[Recorded information]

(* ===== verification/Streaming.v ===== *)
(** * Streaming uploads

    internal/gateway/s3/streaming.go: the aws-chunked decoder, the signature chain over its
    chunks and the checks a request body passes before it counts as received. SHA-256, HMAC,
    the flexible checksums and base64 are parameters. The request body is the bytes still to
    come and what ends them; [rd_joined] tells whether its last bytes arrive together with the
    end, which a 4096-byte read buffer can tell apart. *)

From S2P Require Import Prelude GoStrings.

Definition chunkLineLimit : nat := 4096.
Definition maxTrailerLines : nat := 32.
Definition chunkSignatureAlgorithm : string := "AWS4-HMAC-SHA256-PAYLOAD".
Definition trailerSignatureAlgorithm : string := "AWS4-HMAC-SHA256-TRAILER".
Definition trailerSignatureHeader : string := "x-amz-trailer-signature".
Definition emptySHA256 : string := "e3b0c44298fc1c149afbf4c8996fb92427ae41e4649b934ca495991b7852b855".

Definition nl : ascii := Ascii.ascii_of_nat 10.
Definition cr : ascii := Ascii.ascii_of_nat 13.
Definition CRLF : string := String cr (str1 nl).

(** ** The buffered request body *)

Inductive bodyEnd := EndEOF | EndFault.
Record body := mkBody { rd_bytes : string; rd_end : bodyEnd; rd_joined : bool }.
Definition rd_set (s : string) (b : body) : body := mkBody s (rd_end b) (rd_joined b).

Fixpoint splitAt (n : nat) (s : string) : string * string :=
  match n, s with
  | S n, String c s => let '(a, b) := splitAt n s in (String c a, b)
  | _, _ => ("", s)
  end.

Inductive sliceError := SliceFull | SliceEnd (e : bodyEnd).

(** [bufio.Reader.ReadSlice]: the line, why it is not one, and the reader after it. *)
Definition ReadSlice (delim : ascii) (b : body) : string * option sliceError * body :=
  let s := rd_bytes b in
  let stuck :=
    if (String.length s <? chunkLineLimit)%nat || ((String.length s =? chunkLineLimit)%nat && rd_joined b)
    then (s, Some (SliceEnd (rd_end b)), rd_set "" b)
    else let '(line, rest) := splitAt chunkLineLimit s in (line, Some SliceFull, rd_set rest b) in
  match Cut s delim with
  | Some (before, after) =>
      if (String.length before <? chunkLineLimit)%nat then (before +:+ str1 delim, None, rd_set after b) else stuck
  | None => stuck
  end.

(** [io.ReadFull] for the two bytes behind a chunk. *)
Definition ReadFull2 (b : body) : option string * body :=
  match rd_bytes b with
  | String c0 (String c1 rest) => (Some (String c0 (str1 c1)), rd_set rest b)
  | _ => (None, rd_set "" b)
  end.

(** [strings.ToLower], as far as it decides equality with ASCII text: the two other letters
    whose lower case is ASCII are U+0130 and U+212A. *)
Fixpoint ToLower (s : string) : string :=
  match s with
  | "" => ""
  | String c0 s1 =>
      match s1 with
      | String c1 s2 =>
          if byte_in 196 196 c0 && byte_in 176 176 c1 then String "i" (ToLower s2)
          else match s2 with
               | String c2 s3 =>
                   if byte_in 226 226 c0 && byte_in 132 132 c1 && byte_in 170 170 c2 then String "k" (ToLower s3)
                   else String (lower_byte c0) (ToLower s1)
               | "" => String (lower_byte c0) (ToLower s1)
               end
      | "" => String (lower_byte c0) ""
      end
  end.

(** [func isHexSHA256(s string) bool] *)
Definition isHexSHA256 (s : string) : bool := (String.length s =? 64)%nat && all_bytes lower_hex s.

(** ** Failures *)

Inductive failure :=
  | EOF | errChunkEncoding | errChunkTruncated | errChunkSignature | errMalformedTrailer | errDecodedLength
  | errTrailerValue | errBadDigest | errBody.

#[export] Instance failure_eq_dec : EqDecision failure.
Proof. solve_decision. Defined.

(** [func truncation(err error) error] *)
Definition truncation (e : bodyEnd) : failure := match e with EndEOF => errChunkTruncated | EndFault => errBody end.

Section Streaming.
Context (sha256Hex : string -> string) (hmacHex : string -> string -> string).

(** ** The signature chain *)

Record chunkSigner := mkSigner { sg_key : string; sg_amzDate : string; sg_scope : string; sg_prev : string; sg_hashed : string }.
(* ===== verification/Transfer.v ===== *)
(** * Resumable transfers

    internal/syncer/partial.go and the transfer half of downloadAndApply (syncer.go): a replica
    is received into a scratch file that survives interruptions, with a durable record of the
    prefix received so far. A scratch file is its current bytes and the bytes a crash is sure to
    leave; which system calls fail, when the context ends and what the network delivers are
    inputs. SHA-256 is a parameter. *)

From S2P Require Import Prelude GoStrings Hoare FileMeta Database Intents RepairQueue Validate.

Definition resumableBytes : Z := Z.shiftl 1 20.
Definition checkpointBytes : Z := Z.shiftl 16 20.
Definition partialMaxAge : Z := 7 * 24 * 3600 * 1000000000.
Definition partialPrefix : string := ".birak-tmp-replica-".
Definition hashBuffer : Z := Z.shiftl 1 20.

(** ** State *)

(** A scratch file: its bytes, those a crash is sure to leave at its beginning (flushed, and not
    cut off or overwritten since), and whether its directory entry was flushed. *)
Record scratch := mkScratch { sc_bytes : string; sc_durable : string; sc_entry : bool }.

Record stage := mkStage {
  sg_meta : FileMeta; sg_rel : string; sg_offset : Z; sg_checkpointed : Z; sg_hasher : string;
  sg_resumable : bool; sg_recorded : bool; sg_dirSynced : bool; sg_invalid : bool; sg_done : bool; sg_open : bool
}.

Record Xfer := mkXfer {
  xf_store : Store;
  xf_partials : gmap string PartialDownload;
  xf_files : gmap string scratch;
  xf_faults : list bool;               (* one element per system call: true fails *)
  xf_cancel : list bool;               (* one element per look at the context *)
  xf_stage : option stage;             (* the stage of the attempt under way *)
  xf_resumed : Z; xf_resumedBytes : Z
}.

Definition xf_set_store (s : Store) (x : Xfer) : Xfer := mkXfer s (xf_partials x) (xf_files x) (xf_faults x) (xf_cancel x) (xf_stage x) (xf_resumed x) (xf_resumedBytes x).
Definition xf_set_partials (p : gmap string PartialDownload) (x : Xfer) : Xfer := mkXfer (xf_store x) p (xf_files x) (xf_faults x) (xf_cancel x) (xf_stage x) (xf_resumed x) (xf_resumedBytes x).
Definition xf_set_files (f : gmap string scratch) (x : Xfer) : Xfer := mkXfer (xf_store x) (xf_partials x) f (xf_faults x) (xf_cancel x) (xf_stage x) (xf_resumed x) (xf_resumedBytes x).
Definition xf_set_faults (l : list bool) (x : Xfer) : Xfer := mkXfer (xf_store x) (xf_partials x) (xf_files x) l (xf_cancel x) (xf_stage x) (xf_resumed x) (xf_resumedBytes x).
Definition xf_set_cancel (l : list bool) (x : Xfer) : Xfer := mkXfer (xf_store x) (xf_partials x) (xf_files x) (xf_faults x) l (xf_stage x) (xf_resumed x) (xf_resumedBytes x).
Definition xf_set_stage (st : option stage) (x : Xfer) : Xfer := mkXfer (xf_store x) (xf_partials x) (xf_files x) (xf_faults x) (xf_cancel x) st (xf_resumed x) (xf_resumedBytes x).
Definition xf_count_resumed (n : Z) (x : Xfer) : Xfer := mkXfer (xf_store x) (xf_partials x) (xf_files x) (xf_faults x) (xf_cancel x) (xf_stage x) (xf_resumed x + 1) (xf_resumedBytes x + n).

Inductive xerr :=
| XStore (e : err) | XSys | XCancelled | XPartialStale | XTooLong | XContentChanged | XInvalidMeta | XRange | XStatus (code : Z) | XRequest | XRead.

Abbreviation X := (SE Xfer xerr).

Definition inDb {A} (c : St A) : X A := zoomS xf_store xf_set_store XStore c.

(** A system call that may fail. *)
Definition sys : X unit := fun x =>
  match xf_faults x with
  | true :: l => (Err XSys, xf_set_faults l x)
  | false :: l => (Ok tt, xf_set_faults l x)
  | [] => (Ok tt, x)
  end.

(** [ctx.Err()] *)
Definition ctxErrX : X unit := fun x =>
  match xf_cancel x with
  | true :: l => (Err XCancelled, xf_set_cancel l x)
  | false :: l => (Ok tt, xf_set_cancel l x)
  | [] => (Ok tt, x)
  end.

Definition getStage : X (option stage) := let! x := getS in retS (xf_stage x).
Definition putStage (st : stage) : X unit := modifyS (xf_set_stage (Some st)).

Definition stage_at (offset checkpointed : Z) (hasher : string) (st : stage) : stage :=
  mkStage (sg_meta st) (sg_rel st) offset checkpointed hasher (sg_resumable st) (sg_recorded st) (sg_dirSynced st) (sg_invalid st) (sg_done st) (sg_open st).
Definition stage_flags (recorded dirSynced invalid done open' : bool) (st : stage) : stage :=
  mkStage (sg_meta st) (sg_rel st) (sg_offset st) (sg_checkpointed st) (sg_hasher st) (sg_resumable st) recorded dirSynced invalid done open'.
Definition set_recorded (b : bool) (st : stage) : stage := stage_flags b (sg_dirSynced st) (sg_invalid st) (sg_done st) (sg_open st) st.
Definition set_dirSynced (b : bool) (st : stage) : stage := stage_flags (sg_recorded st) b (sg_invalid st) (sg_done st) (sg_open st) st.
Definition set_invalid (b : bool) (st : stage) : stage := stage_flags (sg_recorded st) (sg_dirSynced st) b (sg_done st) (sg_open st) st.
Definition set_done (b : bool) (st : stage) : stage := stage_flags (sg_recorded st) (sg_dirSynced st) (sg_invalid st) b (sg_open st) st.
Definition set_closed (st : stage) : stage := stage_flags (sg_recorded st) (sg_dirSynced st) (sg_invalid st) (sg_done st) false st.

[/Recorded information]

§ **Instructions to follow**
Reproduce exactly the lines from the beginning of the entries above up to and including the line that contains "the flexible checksums".

§ **Task output**
(* ===== verification/Streaming.v ===== *)
(** * Streaming uploads

    internal/gateway/s3/streaming.go: the aws-chunked decoder, the signature chain over its
    chunks and the checks a request body passes before it counts as received. SHA-256, HMAC,
    the flexible checksums and base64 are parameters. The request body is the bytes still to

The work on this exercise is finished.